La DACS, parce qu'elle a une expertise sur certains textes qu'elle a rédigés, dont elle a suivi le cours au Parlement et les éventuelles difficultés d'application, peut être un interlocuteur utile pour les juridictions, en apportant, par l'entremise des parquets généraux, une analyse juridique sur l'interprétation des textes. Ce travail auprès des parquets généraux ne revêt pas tant aujourd'hui un caractère hiérarchique qu'un caractère de soutien.

Enfin, la DACS travaille avec les parquets généraux à l'animation du réseau des avocats généraux chargés de la discipline des officiers publics et ministériels, qui sont placés sous mon autorité directe. Nous leur apportons le soutien et l'expertise dont ils ont besoin lorsqu'ils sont confrontés à des questions complexes.

J'ajoute en conclusion que les parquets généraux et les parquets en matière civile sont inégalement armés sur le territoire national. Le parquet civil représente une part réduite de l'activité des parquets. Dans de grandes juridictions, on peut y affecter des magistrats à plein temps, qui sont spécialisés.

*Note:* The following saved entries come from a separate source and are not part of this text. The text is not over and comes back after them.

Lemma client_cases cfg live closed outcomes revoked_after now later device k :
  call_spec cfg live closed revoked_after now later device k
    (client cfg live closed outcomes revoked_after now later device k).
Proof.
  unfold client. destruct (lc_revoked k) eqn:Er; [by constructor|].
  destruct (cached closed device k) as [[l|] k1] eqn:Ec.
  { unfold cached in Ec. destruct (lc_links k !! device) as [l0|] eqn:El; [|done].
    destruct (decide (l0 ∈ closed)); [done|]. injection Ec as -> <-. by constructor. }
  apply cached_missed in Ec; [|done].
  assert (cooling device now k1 = cooling device now k) as ->
    by (unfold cooling; by rewrite (ms_dial _ _ _ _ Ec)).
  pose proof (dial_loop_bound (take DIAL_ATTEMPTS outcomes)) as Hb. rewrite length_take in Hb.
  destruct (decide (live = Some Dark)) as [->|Hl]; [by constructor|].
  destruct (cooling device now k) eqn:Eco; [destruct live as [[]|]; by constructor|].
  destruct (dial_loop (take DIAL_ATTEMPTS outcomes)) as [[l|] n]; cbn [snd] in Hb.
  - rewrite (ms_revoked _ _ _ _ Ec). destruct live as [[]|]; try done; (apply call_linked; [done..|lia]).
  - destruct live as [[]|]; try done; (apply call_failed; [done..|lia]).
Qed.

Lemma client_cooled cfg live closed outcomes revoked_after now later device k :
  (forall l, lc_links k !! device = Some l -> l ∈ closed) -> cooling device now k = true ->
  (client cfg live closed outcomes revoked_after now later device k).1.2 = 0%nat.
Proof.
  intros Hl Hco. destruct (client_cases cfg live closed outcomes revoked_after now later device k); try done; congruence.
Qed.

(** Peer calls dial with restraint: a call makes at most three dials, none
    after sign-out, for a dark device or a live cached link; a call whose dials
    all fail counts once, and closes the device to dials for the backoff of its
    failures, between the base and the cap; a call that connects forgets the
    failures and is cached, so the next one reuses its link while it lives; and
    no call touches another device's link or backoff. *)
Theorem peer_dialing cfg live closed outcomes revoked_after now later device k r n k' :
  0 < cooldown_base cfg <= cooldown_max cfg ->
  client cfg live closed outcomes revoked_after now later device k = (r, n, k') ->
  (n <= DIAL_ATTEMPTS)%nat /\
  (lc_revoked k = true -> r = NotSignedIn /\ n = 0%nat /\ k' = k) /\
  (n <> 0%nat -> live <> Some Dark /\ cooling device now k = false /\
     forall l, lc_links k !! device = Some l -> l ∈ closed) /\
  (r = DialFailed -> exists d until, lc_dial k' !! device = Some d /\ ds_cooldown_until d = Some until /\
     until = later + backoff cfg (ds_failures d) /\ later + cooldown_base cfg <= until <= later + cooldown_max cfg /\
     forall live' closed' outcomes' revoked' now' later', now' < until ->
       (client cfg live' closed' outcomes' revoked' now' later' device k').1.2 = 0%nat) /\
  (forall l, r = Linked l -> (n <> 0%nat -> lc_dial k' !! device = None) /\
     forall live' closed' outcomes' revoked' now' later', l ∉ closed' ->
       client cfg live' closed' outcomes' revoked' now' later' device k' = (Linked l, 0%nat, k')) /\
  (forall other, other <> device ->
     lc_links k' !! other = lc_links k !! other /\ lc_dial k' !! other = lc_dial k !! other).
Proof.
  intros Hcfg Ecl. pose proof (client_cases cfg live closed outcomes revoked_after now later device k) as H.
  rewrite Ecl in H. remember (r, n, k') as res eqn:Eres.
  destruct H as [Hr|l Hr El Hl|k1 [] Hd|k1 [] Hc|k1 m l [] Hd Hc Hm|k1 m [] Hd Hc Hm].
  1-4: injection Eres as <- <- <-; split_and!; try (done || lia || congruence).
  - intros l' [= <-]. split; [done|]. intros. unfold client, cached. rewrite Hr, El. by rewrite decide_False.
  - intros other Hne. rewrite ms_dial0. by rewrite ms_other0.
  - intros other Hne. rewrite ms_dial0. by rewrite ms_other0.
  - destruct revoked_after; injection Eres as <- <- <-; split_and!; try (done || lia || congruence).
    + intros other Hne. cbn. rewrite ms_dial0, lookup_delete_ne by done. by rewrite ms_other0.
    + intros l' [= <-]. split; [intros _; apply lookup_delete_eq|]. intros. unfold client, cached. cbn.
      rewrite lookup_insert_eq. by rewrite decide_False.
    + intros other Hne. cbn. rewrite ms_dial0, lookup_insert_ne, lookup_delete_ne by done. by rewrite ms_other0.
  - injection Eres as <- <- <-. split_and!; try (done || lia || congruence).
    + intros _. set (d := fail_dial cfg later (default dial_default (lc_dial k1 !! device))).
      pose proof (backoff_bounds cfg (ds_failures d) Hcfg) as Hbb.
      exists d, (later + backoff cfg (ds_failures d)). split_and!; try (done || lia); [cbn; apply lookup_insert_eq|].
      intros. apply client_cooled; cbn; [by rewrite ms_gone0|]. unfold cooling. cbn. rewrite lookup_insert_eq. cbn.
      by apply Z.ltb_lt.
    + intros other Hne. cbn. rewrite ms_dial0, lookup_insert_ne by done. by rewrite ms_other0.
Qed.

(** ** A concrete codec and the runs of a room *)

Definition header_tuple (h : DeviceFrameHeader) : string * string * option string * option string :=
  (fh_s h, fh_k h, fh_to h, fh_from h).

Definition header_bits (s : string) : option DeviceFrameHeader :=
  '(s, k, to_, from) ← bits_pos s ≫= decode; Some (mk_header s k to_ from).

Definition bit_codec : FrameCodec := {|
  header_to_vec h := pos_bits (encode (header_tuple h));
  header_from_slice := header_bits;
  relay_error code := code;
  relay_error_code := Some;
  nudge_chat := Some;
  replace_invalid _ := "?";
|}.

Lemma bit_codec_laws : @FrameCodecLaws bit_codec.
Proof.
  split; [|done]. intros [s k t f]. cbn. unfold header_bits. rewrite bits_roundtrip. cbn.
  by rewrite decode_encode.
Qed.

#[local] Existing Instances bit_codec bit_codec_laws.

(** A host on connection 0 and a client "c1" on connection 1. *)
Definition pair_room : Relay := serve_start 1 "d1" RoleClient "c1" (serve_start 0 "d1" RoleHost "" relay_new).

(** A client that claims another's id. *)
Definition forged : string := encode_device_frame (mk_header RPC_KIND RPC_KIND (Some "x") (Some "c2")) "hi".

Lemma device_frame_roundtrip_witness :
  (N.of_nat (String.length (header_to_vec (mk_header RPC_KIND RPC_KIND (Some "c1") None))) < 2 ^ 35)%N /\
  decode_device_frame (encode_device_frame (mk_header RPC_KIND RPC_KIND (Some "c1") None) "hi") =
    Some (mk_header RPC_KIND RPC_KIND (Some "c1") None, "hi").
Proof.
  assert (N.of_nat (String.length (header_to_vec (mk_header RPC_KIND RPC_KIND (Some "c1") None))) < 2 ^ 35)%N as H
    by (vm_compute; done).
  split; [exact H|exact (device_frame_roundtrip _ "hi" H)].
Defined.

Á Paris, un service civil regroupe plusieurs magistrats aux spécialités diverses – état civil, tutelle, adoption, droit commercial – mais il n'en va pas de même partout. Dans les parquets de petite taille, l'activité civile peut représenter un mi-temps ou un quart de temps pour un magistrat du parquet ; s'il se trouve confronté à une affaire exceptionnellement complexe, il sera heureux que nous puissions lui apporter une expertise juridique et du soutien et nous serons à sa disposition. C'est dans cet esprit que la DACS travaille avec les procureurs généraux.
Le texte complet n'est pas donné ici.